The Late Note : Ce que le golf révèle.
Il y a quelque chose d’assez particulier dans le golf. Pas seulement dans le geste ou dans le cadre, mais dans la manière dont tout semble s’organiser sans effort, comme si l’espace, le rythme et les règles du jeu avaient été pensés pour ramener le corps à une forme d’équilibre qu’il connaît déjà.
On y va souvent pour jouer, pour prendre l’air, parfois même pour se distraire, et pourtant ce qui se passe est plus discret, presque en arrière-plan, parce que le corps commence à ralentir sans qu’on lui demande, la respiration devient plus ample, et l’attention se pose différemment, moins fragmentée, plus stable.
Ce n’est pas simplement une sensation agréable. C’est un environnement qui, très concrètement, se rapproche de ce dont dépend le bon fonctionnement du rythme circadien. Ce rythme interne, qui régule l’alternance entre veille et sommeil, est extrêmement sensible à la lumière, à l’exposition à l’extérieur et à la régularité des journées. Or, dans un quotidien souvent marqué par les écrans, les espaces fermés et des horaires irréguliers, ces repères deviennent flous, et le corps finit par fonctionner sans véritable synchronisation.
Le tempo du golf renforce encore cette dynamique. Ici, rien ne se précipite, chaque geste s’inscrit dans une continuité, avec une forme de lenteur qui n’est pas une contrainte mais une condition du jeu. Ce rythme, qui peut sembler inhabituel au départ, correspond pourtant beaucoup mieux à la manière dont le corps est censé fonctionner. Lorsque les journées sont en permanence accélérées, le cortisol reste élevé plus longtemps que nécessaire, ce qui retarde ensuite la sécrétion de mélatonine en soirée. Le résultat est souvent le même : un endormissement plus difficile, un sommeil moins profond, et une sensation de fatigue qui s’installe.
Il y a aussi cette idée de rigueur, mais une rigueur qui ne contraint pas.
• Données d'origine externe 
(* ===== verification/Tables.v ===== *)
(** * Descriptor tables, exceptions and the system call registers

    src/kernel/arch/x86_64/gdt.c and gdt.s, idt.c and syscall_msr.c: the
    segment descriptors with the task state segment, the interrupt gates and
    their handlers, what an exception prints, and the registers that make the
    [syscall] instruction enter the kernel.  Where the linker puts a function
    is an argument. *)

From S2P Require Import Prelude Memory CString Pmm PmmInit Memfs User BootMem Alloc Sched Ata Console Serial Devices.
From S2P Require Import Mmu Irq.
From stdpp Require Import options.
Import CString Sched Console Serial Timer Pic Pci.

(** ** Segments *)

Module Gdt.

Definition GDT_KERNEL_CODE : Z := 0x08.
Definition GDT_KERNEL_DATA : Z := 0x10.
Definition GDT_USER_CODE : Z := 0x20.
Definition GDT_USER_DATA : Z := 0x18.
Definition GDT_TSS : Z := 0x28.

(** The table of gdt.s. *)
Definition gdt64 : list Z :=
  [0x0000000000000000; 0x00af9a000000ffff; 0x00af92000000ffff; 0x00affa000000ffff; 0x00aff2000000ffff].

(** 104 bytes, rounded up to the alignment of 16. *)
Definition SIZEOF_TSS : Z := 112.

Record tss64 := mk_tss { rsp0 : Z; ist1 : Z; ist2 : Z; iomap_base : Z }.

(** The two words of the descriptor of a segment at [tss_base]. *)
Definition tss_low (tss_base tss_limit : Z) : Z :=
  let v := Z.land tss_limit 0xFFFF in
  let v := Z.lor v (Z.shiftl (Z.land tss_base 0xFFFFFF) 16) in
  let v := Z.lor v (Z.shiftl 0x89 40) in
  let v := Z.lor v (Z.shiftl (Z.land (Z.shiftr tss_limit 16) 0xF) 48) in
  Z.lor v (Z.shiftl (Z.land (Z.shiftr tss_base 24) 0xFF) 56).
Definition tss_high (tss_base : Z) : Z := Z.shiftr tss_base 32.

Definition gdt_entries (tss_base : Z) : list Z :=
  [0x0000000000000000; 0x00af9a000000ffff; 0x00af92000000ffff; 0x00aff2000000ffff; 0x00affa000000ffff;
   tss_low tss_base (SIZEOF_TSS - 1); tss_high tss_base].

(** The loaded table: its address and contents; the task register. *)
Record gdt_state := mk_gdt { gdt_base : Z; gdt_limit : Z; gdt_table : list Z; task_register : Z; tss_kernel : tss64 }.

Section Relocate.
Context {H : Type} `{!Allocator H} {P : Type} `{!Ports P}.

Definition IST_STACK_SIZE : Z := 4096.

(** [tss_base] is the address of [tss_kernel], [stack_ptr] the stack pointer. *)
Definition gdt_relocate_heap (g : log) (tss_base stack_ptr : Z) (t : gdt_state) (h : H) (s : vga P)
    : result (gdt_state * H * vga P) :=
  '(new_table, h) ← al_alloc h 56 16;
  if new_table =? 0 then Ret (t, h, log_error g (chars "Failed to allocate heap-backed GDT") s)
  else
    '(st1, h) ← al_alloc h IST_STACK_SIZE 16;
    '(st2, h) ← al_alloc h IST_STACK_SIZE 16;
    let '(tss, s) :=
      if (st1 =? 0) || (st2 =? 0)
      then (mk_tss stack_ptr (ist1 (tss_kernel t)) (ist2 (tss_kernel t)) SIZEOF_TSS,
            log_error g (chars "Failed to allocate IST stacks") s)
      else (mk_tss stack_ptr (w64 (st1 + IST_STACK_SIZE)) (w64 (st2 + IST_STACK_SIZE)) SIZEOF_TSS, s) in
    let t := mk_gdt new_table (56 - 1) (gdt_entries tss_base) GDT_TSS tss in
    Ret (t, h, log_info g (chars "GDT relocated to heap") s).
End Relocate.

Definition gdt_set_kernel_stack (rsp : Z) (t : gdt_state) : gdt_state :=
  mk_gdt (gdt_base t) (gdt_limit t) (gdt_table t) (task_register t)
    (mk_tss rsp (ist1 (tss_kernel t)) (ist2 (tss_kernel t)) (iomap_base (tss_kernel t))).

(** ** What the descriptors say *)

(** Fields of a segment descriptor, as the processor reads them. *)
Definition seg_present (d : Z) : bool := Z.testbit d 47.
Definition seg_dpl (d : Z) : Z := Z.shiftr d 45 mod 4.
Definition seg_code (d : Z) : bool := Z.testbit d 44 && Z.testbit d 43.
Definition seg_data (d : Z) : bool := Z.testbit d 44 && negb (Z.testbit d 43).
Definition seg_long (d : Z) : bool := Z.testbit d 53.

Definition selected (table : list Z) (selector : Z) : Z := nth (Z.to_nat (selector / 8)) table 0.

(** Base and limit of the task state segment. *)
Definition sys_base (low high : Z) : Z :=
  Z.shiftr low 16 mod 2 ^ 24 + 2 ^ 24 * (Z.shiftr low 56 mod 256) + 2 ^ 32 * (high mod 2 ^ 32).
Definition sys_limit (low : Z) : Z := low mod 2 ^ 16 + 2 ^ 16 * (Z.shiftr low 48 mod 16).
Definition sys_type (low : Z) : Z := Z.shiftr low 40 mod 16.

Lemma tss_low_sum base limit : 0 ≤ base < 2 ^ 64 → 0 ≤ limit < 2 ^ 16 →
  tss_low base limit = limit + base mod 2 ^ 24 * 2 ^ 16 + 0x89 * 2 ^ 40 + base / 2 ^ 24 mod 256 * 2 ^ 56.
Proof.
  intros Hb Hl. unfold tss_low. change 0xFFFF with (Z.ones 16). change 0xFFFFFF with (Z.ones 24).
  change 0xF with (Z.ones 4). change 0xFF with (Z.ones 8). rewrite !Z.land_ones, !Z.shiftr_div_pow2, !Z.shiftl_mul_pow2 by lia.
  rewrite (Z.mod_small limit) by lia. rewrite (Z.div_small limit) by lia. rewrite Z.mod_0_l, Z.mul_0_l, Z.lor_0_r by lia.
  set (x := base mod 2 ^ 24). set (y := base / 2 ^ 24 mod 2 ^ 8).
  assert (0 ≤ x < 2 ^ 24) by (apply Z.mod_pos_bound; lia). assert (0 ≤ y < 2 ^ 8) by (apply Z.mod_pos_bound; lia).
  rewrite (Z.lor_comm limit), (lor_low 16 (x * 2 ^ 16)), (Z.lor_comm (x * 2 ^ 16 + limit)),
    (lor_low 40 (137 * 2 ^ 40)), Z.lor_comm, (lor_low 56 (y * 2 ^ 56)) by dlia.
  change 256 with (2 ^ 8). fold y. lia.
Qed.

(** The descriptors are what their selectors are used for. *)
Theorem gdt_entries_spec base : 0 ≤ base < 2 ^ 64 →
  let t := gdt_entries base in
  (seg_code (selected t GDT_KERNEL_CODE) && seg_long (selected t GDT_KERNEL_CODE) && seg_data (selected t GDT_KERNEL_DATA) &&
   seg_code (selected t GDT_USER_CODE) && seg_long (selected t GDT_USER_CODE) && seg_data (selected t GDT_USER_DATA) = true) ∧
  Forall (λ sel, seg_present (selected t sel) = true ∧ seg_dpl (selected t sel) = 0) [GDT_KERNEL_CODE; GDT_KERNEL_DATA] ∧
  Forall (λ sel, seg_present (selected t sel) = true ∧ seg_dpl (selected t sel) = 3) [GDT_USER_CODE; GDT_USER_DATA] ∧
  sys_base (selected t GDT_TSS) (selected t (GDT_TSS + 8)) = base ∧ sys_limit (selected t GDT_TSS) = SIZEOF_TSS - 1 ∧
  sys_type (selected t GDT_TSS) = 9.
Proof.
  intros Hb. cbv zeta. split_and!; [done|by repeat constructor|by repeat constructor|..].
  - change (selected (gdt_entries base) GDT_TSS) with (tss_low base (SIZEOF_TSS - 1)).
    change (selected (gdt_entries base) (GDT_TSS + 8)) with (tss_high base).
    unfold sys_base, tss_high. rewrite tss_low_sum by (done || (unfold SIZEOF_TSS; lia)). unfold SIZEOF_TSS.
    rewrite !Z.shiftr_div_pow2 by lia. dlia.
  - change (selected (gdt_entries base) GDT_TSS) with (tss_low base (SIZEOF_TSS - 1)).
    unfold sys_limit. rewrite tss_low_sum by (done || (unfold SIZEOF_TSS; lia)). unfold SIZEOF_TSS.
    rewrite !Z.shiftr_div_pow2 by lia. dlia.
  - change (selected (gdt_entries base) GDT_TSS) with (tss_low base (SIZEOF_TSS - 1)).
    unfold sys_type. rewrite tss_low_sum by (done || (unfold SIZEOF_TSS; lia)). unfold SIZEOF_TSS.
    rewrite !Z.shiftr_div_pow2 by lia. dlia.
Qed.

(** In the table of gdt.s the two user descriptors are the other way round. *)
Theorem boot_gdt_differs :
  seg_data (selected gdt64 GDT_USER_CODE) = true ∧ seg_code (selected gdt64 GDT_USER_DATA) = true.
Proof. done. Qed.

(** Relocation takes three new blocks of the heap: the table, and two whose
    ends are the interrupt stacks. *)
Theorem gdt_relocate_spec {H} `{!Allocator H} {AL : AllocatorLaws H} {P} `{!Ports P} g base sp t (h : H) (s : vga P) O :
  al_live h O → al_room h 56 16 →
  (∀ a h1, al_alloc h 56 16 = Ret (a, h1) → al_room h1 IST_STACK_SIZE 16 ∧
     ∀ b h2, al_alloc h1 IST_STACK_SIZE 16 = Ret (b, h2) → al_room h2 IST_STACK_SIZE 16) →
  match gdt_relocate_heap g base sp t h s with
  | Panic _ _ => True
  | Ret (t', h', _) => ∃ a b c,
      al_live h' (c :: b :: a :: O) ∧ gdt_base t' = a ∧ gdt_table t' = gdt_entries base ∧ task_register t' = GDT_TSS ∧
      tss_kernel t' = mk_tss sp (w64 (b + IST_STACK_SIZE)) (w64 (c + IST_STACK_SIZE)) SIZEOF_TSS
  end.
Proof.
  intros Hl R1 R2. unfold gdt_relocate_heap.
  destruct (al_alloc h 56 16) as [[a h1]|] eqn:E1; cbn [mbind result_bind]; [|done].
  destruct (al_alloc_fresh h h1 O 56 16 a Hl ltac:(lia) R1 E1) as (_ & Ha & L1). destruct (R2 a h1 eq_refl) as [R2' R3].
  rewrite (proj2 (Z.eqb_neq a 0)) by done.
  destruct (al_alloc h1 IST_STACK_SIZE 16) as [[b h2]|] eqn:E2; cbn [mbind result_bind]; [|done].
  destruct (al_alloc_fresh h1 h2 _ IST_STACK_SIZE 16 b L1 ltac:(unfold IST_STACK_SIZE; lia) R2' E2) as (_ & Hb & L2).
  destruct (al_alloc h2 IST_STACK_SIZE 16) as [[c h3]|] eqn:E3; cbn [mbind result_bind]; [|done].
  destruct (al_alloc_fresh h2 h3 _ IST_STACK_SIZE 16 c L2 ltac:(unfold IST_STACK_SIZE; lia) (R3 b h2 eq_refl) E3) as (_ & Hc & L3).
  rewrite (proj2 (Z.eqb_neq b 0)), (proj2 (Z.eqb_neq c 0)) by done. cbn [orb]. by exists a, b, c.
Qed.
End Gdt.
Le golf demande de la précision, de la répétition, une certaine discipline dans le geste, mais sans brutalité ni pression excessive. Et c’est probablement là que le parallèle avec le sommeil devient le plus intéressant, parce que le corps a besoin de cette même forme de stabilité pour fonctionner correctement. Des horaires de coucher trop variables, des routines inexistantes ou un environnement instable suffisent à perturber l’endormissement, même lorsque la fatigue est bien présente.
Ce que le golf met en évidence, finalement, ce ne sont pas des concepts abstraits, mais des mécanismes très concrets : l’importance de l’environnement, du rythme et de la régularité dans l’équilibre global. Et c’est peut-être là que le décalage avec nos modes de vie actuels devient le plus visible, parce que nous avons tendance à chercher des solutions rapides pour améliorer le sommeil, alors que le problème se situe souvent dans l’organisation même de nos journées.
Le corps ne manque pas de capacité à dormir. Il manque surtout de conditions pour le faire correctement. Et à sa manière, sans jamais le formuler, le golf rappelle simplement cela : l’équilibre ne se force pas, il se respecte.